Instructions to follow — Below are some records; output exactly the lines from the line with "Definition allocate_crtc (info" to the line with "match dest with", both ends kept, and nothing more.

Dataset records —
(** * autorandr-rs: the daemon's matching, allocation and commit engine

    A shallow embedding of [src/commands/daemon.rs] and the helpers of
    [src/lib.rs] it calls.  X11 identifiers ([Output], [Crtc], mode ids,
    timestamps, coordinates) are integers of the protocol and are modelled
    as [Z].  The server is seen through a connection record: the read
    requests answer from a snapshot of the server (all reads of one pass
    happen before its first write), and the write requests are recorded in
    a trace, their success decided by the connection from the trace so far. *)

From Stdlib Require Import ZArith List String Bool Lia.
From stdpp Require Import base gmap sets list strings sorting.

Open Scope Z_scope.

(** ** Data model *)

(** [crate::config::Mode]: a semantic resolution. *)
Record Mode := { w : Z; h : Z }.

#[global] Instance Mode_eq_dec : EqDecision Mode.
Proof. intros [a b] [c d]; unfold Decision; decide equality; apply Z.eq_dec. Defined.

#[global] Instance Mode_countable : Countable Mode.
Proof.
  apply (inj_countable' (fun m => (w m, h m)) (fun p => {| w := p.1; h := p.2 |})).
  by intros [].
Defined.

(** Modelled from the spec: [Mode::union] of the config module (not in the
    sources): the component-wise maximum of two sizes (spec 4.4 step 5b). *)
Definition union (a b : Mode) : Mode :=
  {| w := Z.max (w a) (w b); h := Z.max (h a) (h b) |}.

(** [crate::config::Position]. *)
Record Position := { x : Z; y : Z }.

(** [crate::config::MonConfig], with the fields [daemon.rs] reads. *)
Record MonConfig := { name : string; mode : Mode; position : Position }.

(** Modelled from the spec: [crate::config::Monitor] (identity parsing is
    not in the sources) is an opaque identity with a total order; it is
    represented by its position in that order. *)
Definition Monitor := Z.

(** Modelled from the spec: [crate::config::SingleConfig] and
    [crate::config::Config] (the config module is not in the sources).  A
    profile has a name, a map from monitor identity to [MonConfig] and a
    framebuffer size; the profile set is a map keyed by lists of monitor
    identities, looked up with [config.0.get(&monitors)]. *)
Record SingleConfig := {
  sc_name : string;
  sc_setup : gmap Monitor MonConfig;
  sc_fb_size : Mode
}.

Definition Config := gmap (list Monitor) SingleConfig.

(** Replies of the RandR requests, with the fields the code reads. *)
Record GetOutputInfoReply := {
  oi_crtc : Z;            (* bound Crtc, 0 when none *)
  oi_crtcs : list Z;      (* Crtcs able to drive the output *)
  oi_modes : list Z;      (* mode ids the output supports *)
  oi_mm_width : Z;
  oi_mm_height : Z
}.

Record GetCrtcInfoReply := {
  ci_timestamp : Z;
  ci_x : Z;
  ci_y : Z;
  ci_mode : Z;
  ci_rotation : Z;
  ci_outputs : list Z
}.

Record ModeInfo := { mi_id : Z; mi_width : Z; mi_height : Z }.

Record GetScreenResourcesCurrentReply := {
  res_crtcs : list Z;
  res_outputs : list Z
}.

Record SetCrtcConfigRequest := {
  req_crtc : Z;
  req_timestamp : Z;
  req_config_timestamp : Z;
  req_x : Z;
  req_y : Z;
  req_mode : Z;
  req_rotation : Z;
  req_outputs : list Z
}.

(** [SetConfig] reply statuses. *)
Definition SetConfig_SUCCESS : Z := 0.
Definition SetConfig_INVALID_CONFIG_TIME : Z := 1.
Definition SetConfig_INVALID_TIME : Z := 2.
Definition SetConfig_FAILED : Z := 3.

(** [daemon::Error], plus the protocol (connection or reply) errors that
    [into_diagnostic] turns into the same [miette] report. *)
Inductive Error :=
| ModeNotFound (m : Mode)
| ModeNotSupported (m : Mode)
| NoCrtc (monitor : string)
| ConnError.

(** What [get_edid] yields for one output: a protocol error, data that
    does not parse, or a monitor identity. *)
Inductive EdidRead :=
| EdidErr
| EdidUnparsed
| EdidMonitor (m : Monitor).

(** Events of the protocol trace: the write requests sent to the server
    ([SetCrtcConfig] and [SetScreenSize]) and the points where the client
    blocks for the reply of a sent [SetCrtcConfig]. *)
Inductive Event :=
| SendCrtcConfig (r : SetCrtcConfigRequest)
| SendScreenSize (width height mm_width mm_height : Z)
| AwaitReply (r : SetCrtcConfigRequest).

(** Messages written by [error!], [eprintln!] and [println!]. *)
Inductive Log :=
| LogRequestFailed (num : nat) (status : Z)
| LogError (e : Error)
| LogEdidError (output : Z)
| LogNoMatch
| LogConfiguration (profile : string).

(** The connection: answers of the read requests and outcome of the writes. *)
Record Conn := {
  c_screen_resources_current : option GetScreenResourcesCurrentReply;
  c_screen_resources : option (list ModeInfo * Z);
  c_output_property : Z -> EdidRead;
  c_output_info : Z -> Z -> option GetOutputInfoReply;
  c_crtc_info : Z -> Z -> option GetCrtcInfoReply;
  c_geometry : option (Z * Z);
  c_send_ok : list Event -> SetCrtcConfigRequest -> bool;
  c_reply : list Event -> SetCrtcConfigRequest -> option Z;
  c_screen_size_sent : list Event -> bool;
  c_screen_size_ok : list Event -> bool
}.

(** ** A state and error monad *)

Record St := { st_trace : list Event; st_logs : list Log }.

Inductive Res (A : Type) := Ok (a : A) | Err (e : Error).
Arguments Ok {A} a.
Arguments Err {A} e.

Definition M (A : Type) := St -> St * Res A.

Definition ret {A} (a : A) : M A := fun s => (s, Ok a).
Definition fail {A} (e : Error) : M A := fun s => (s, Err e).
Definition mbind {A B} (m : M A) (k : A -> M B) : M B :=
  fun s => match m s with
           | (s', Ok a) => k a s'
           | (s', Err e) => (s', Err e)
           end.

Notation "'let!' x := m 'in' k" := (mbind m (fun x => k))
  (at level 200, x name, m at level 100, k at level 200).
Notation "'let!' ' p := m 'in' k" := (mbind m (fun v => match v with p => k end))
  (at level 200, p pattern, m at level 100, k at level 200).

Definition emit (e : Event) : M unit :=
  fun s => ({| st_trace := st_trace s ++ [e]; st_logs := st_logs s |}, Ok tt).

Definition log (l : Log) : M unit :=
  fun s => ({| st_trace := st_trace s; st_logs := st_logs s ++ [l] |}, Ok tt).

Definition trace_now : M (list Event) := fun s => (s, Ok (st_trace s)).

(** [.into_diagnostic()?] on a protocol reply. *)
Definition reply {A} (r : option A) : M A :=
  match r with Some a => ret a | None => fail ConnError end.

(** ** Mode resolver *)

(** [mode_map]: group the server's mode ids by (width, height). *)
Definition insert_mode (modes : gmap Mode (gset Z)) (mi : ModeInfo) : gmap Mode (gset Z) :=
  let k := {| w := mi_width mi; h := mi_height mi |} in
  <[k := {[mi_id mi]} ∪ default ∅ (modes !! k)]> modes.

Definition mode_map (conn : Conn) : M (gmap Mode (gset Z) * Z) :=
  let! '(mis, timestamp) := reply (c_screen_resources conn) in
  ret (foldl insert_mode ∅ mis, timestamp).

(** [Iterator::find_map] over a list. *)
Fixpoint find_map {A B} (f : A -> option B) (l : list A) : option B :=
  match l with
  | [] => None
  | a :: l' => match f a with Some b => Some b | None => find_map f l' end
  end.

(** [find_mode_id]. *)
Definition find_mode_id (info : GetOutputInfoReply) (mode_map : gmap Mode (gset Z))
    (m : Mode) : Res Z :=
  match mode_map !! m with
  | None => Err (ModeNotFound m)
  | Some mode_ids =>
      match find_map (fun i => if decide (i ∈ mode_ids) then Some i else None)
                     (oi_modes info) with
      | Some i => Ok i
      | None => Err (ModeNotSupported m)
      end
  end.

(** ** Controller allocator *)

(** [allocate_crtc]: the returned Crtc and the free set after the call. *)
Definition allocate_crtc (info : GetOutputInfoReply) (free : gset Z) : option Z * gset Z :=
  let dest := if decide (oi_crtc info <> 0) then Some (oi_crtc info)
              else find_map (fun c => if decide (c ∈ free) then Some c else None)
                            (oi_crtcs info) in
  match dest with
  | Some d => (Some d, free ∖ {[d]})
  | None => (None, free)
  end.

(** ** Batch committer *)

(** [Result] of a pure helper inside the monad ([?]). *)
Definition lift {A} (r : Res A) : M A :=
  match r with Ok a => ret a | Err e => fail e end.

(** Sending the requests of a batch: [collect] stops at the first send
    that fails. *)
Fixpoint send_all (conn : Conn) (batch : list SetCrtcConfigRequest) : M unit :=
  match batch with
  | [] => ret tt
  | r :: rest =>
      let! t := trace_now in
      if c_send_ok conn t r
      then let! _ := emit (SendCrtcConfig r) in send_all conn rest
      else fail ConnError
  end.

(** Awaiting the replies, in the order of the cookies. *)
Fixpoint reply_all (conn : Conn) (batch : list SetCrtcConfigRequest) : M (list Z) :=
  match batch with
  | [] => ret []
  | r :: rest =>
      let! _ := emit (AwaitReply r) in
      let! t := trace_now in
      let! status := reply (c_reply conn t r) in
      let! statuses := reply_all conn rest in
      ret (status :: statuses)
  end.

--

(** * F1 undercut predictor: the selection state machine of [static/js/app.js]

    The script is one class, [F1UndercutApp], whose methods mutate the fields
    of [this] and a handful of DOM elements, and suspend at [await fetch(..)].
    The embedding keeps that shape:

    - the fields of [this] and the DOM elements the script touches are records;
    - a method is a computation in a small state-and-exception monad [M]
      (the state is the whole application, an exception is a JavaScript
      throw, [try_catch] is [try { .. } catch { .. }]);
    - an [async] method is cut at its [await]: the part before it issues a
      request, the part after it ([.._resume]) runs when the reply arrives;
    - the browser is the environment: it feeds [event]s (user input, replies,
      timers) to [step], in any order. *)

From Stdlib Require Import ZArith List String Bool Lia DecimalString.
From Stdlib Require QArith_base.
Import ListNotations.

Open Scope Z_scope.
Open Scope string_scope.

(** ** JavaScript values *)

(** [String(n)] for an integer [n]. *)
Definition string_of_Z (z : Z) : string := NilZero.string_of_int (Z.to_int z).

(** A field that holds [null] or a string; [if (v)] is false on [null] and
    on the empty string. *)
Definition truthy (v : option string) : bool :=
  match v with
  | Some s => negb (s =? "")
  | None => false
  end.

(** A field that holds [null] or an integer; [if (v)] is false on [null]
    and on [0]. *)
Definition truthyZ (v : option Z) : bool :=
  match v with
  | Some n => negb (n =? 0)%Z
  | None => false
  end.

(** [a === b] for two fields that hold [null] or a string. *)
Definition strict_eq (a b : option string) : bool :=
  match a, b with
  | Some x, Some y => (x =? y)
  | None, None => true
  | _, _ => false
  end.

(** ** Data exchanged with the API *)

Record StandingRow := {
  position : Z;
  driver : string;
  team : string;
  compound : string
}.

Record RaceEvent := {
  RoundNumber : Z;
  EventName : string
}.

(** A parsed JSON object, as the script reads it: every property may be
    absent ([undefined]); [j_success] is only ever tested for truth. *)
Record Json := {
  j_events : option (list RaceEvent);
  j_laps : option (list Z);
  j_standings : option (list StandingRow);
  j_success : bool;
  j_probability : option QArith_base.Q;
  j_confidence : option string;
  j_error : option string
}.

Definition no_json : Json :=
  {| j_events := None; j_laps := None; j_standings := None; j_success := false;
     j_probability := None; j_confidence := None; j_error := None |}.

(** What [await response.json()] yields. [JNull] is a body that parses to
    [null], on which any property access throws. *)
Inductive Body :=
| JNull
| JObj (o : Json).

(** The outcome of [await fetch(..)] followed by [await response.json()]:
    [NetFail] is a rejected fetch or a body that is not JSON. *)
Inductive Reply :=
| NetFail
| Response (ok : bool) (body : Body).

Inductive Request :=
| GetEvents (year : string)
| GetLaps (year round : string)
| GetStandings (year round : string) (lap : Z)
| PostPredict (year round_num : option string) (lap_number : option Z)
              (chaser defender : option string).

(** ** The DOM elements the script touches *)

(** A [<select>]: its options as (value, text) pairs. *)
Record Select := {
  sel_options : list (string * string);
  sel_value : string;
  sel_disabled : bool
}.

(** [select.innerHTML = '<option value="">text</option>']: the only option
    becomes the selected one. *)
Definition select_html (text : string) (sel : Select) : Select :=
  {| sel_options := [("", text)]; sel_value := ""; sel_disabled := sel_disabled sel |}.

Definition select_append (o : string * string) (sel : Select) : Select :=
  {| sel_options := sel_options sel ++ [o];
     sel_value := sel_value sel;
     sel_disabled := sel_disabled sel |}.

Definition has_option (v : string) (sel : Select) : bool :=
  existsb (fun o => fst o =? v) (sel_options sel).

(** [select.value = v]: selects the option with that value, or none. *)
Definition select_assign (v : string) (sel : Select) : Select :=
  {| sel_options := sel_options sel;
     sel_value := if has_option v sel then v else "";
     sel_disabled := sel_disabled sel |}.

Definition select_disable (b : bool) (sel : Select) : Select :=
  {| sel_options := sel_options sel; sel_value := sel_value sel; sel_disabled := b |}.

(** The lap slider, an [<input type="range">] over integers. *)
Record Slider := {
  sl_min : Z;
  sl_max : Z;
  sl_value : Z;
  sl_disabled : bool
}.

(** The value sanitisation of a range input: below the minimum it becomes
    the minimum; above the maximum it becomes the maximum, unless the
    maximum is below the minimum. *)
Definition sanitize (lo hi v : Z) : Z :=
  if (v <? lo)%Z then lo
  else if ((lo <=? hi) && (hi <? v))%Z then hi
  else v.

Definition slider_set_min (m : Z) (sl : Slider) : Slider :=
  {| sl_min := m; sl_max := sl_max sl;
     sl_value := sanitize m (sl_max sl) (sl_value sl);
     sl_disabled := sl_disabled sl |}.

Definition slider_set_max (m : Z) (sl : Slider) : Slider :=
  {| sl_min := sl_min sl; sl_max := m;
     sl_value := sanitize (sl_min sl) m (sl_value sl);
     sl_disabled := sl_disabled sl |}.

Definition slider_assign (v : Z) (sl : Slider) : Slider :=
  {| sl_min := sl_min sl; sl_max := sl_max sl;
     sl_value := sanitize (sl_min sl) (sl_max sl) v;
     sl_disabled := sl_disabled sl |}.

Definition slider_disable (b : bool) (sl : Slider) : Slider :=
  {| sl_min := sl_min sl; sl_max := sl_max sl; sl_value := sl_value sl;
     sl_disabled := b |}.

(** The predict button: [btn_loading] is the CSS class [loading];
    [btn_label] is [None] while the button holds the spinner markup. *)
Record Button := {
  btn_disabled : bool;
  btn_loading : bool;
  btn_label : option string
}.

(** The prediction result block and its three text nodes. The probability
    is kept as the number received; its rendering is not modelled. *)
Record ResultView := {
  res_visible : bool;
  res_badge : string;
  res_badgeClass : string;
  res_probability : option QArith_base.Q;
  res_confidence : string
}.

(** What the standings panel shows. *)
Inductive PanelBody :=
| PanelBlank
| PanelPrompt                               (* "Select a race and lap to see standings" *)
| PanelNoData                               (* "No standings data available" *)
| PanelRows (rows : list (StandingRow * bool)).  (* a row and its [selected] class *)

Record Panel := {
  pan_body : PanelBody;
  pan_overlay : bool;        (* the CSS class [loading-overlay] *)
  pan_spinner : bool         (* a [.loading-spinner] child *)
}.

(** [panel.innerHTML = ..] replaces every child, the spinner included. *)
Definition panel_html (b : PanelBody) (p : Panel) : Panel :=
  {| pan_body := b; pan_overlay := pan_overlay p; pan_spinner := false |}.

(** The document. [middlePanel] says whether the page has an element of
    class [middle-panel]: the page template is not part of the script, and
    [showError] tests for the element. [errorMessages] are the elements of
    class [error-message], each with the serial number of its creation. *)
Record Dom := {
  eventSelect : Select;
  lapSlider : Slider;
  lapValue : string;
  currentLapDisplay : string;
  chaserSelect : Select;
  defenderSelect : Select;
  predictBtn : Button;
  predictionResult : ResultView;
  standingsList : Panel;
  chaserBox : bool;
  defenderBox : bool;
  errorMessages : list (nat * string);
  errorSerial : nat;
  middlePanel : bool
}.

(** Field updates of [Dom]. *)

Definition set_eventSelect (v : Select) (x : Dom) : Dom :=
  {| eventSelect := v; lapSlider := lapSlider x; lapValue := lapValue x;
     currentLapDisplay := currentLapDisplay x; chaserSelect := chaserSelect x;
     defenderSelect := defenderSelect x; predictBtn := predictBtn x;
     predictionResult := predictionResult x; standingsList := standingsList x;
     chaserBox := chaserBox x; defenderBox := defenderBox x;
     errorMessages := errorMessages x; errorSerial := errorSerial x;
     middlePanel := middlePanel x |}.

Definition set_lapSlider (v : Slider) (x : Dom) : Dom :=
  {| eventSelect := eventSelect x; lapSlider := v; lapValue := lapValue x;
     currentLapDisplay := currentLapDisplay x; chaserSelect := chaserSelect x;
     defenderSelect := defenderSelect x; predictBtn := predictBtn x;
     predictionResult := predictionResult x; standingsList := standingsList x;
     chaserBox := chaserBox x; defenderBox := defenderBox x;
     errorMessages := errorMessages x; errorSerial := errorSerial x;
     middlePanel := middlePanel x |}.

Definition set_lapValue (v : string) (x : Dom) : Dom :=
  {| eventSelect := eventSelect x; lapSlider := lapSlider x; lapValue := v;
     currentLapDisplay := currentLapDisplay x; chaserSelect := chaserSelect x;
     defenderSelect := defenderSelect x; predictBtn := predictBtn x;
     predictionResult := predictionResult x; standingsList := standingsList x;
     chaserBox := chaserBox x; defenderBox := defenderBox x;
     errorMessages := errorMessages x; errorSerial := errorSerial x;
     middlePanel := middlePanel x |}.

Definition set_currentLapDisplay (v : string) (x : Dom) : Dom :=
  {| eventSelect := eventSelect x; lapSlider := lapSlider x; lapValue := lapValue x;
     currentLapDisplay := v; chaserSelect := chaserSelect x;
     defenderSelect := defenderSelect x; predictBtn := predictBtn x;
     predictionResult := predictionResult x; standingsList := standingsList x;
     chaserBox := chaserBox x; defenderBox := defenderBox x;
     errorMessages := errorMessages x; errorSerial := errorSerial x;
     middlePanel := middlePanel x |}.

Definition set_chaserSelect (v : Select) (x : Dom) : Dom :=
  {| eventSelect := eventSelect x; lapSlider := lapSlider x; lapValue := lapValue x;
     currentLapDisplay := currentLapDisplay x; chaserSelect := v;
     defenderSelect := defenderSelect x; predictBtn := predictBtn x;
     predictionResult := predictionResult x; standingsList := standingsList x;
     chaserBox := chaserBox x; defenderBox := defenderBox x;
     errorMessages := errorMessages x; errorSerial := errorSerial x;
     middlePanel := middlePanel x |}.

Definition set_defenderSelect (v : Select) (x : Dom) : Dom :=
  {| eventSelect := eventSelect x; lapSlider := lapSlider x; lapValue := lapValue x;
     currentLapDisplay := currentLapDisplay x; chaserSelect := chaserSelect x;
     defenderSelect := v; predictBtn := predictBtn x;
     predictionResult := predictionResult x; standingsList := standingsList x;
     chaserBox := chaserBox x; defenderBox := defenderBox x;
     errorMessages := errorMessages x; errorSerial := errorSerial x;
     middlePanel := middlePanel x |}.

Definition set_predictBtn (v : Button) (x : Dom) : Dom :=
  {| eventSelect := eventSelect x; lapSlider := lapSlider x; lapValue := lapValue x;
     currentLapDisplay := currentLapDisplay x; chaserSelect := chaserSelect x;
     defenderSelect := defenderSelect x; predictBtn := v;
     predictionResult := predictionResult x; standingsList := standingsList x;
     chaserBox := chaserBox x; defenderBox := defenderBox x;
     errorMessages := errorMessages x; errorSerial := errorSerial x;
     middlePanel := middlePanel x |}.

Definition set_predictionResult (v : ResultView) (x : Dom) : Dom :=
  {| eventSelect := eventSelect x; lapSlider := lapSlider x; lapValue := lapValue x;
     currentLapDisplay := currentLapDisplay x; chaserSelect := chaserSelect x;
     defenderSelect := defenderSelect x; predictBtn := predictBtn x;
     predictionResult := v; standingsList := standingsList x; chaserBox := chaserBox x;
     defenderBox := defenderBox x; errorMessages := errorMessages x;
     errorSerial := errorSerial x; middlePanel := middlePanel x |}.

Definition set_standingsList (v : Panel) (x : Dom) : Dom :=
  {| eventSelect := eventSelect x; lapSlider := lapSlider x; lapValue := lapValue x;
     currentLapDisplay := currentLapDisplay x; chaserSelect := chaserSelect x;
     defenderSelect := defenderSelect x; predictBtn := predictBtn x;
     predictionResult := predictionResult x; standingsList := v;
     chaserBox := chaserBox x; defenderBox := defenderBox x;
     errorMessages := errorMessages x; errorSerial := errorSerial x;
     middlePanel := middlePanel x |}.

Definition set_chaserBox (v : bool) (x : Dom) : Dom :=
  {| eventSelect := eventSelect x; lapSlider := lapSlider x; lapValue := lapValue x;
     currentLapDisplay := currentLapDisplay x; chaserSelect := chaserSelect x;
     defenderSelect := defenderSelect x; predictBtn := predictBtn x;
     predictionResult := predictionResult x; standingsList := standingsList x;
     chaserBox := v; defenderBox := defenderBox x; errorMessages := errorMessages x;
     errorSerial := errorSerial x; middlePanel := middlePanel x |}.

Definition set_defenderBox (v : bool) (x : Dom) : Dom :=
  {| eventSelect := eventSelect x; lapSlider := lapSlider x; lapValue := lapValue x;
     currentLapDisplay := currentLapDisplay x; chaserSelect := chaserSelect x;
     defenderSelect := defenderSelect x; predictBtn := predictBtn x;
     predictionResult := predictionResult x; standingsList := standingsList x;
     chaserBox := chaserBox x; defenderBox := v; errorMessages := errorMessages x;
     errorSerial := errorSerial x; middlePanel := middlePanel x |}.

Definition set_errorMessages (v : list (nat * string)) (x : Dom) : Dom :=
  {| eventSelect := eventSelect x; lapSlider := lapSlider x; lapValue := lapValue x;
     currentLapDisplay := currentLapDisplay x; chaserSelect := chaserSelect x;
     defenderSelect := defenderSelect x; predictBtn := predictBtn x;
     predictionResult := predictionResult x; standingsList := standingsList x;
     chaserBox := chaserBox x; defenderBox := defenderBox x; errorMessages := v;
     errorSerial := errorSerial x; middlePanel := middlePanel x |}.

Solved problem —
Definition allocate_crtc (info : GetOutputInfoReply) (free : gset Z) : option Z * gset Z :=
  let dest := if decide (oi_crtc info <> 0) then Some (oi_crtc info)
              else find_map (fun c => if decide (c ∈ free) then Some c else None)
                            (oi_crtcs info) in
  match dest with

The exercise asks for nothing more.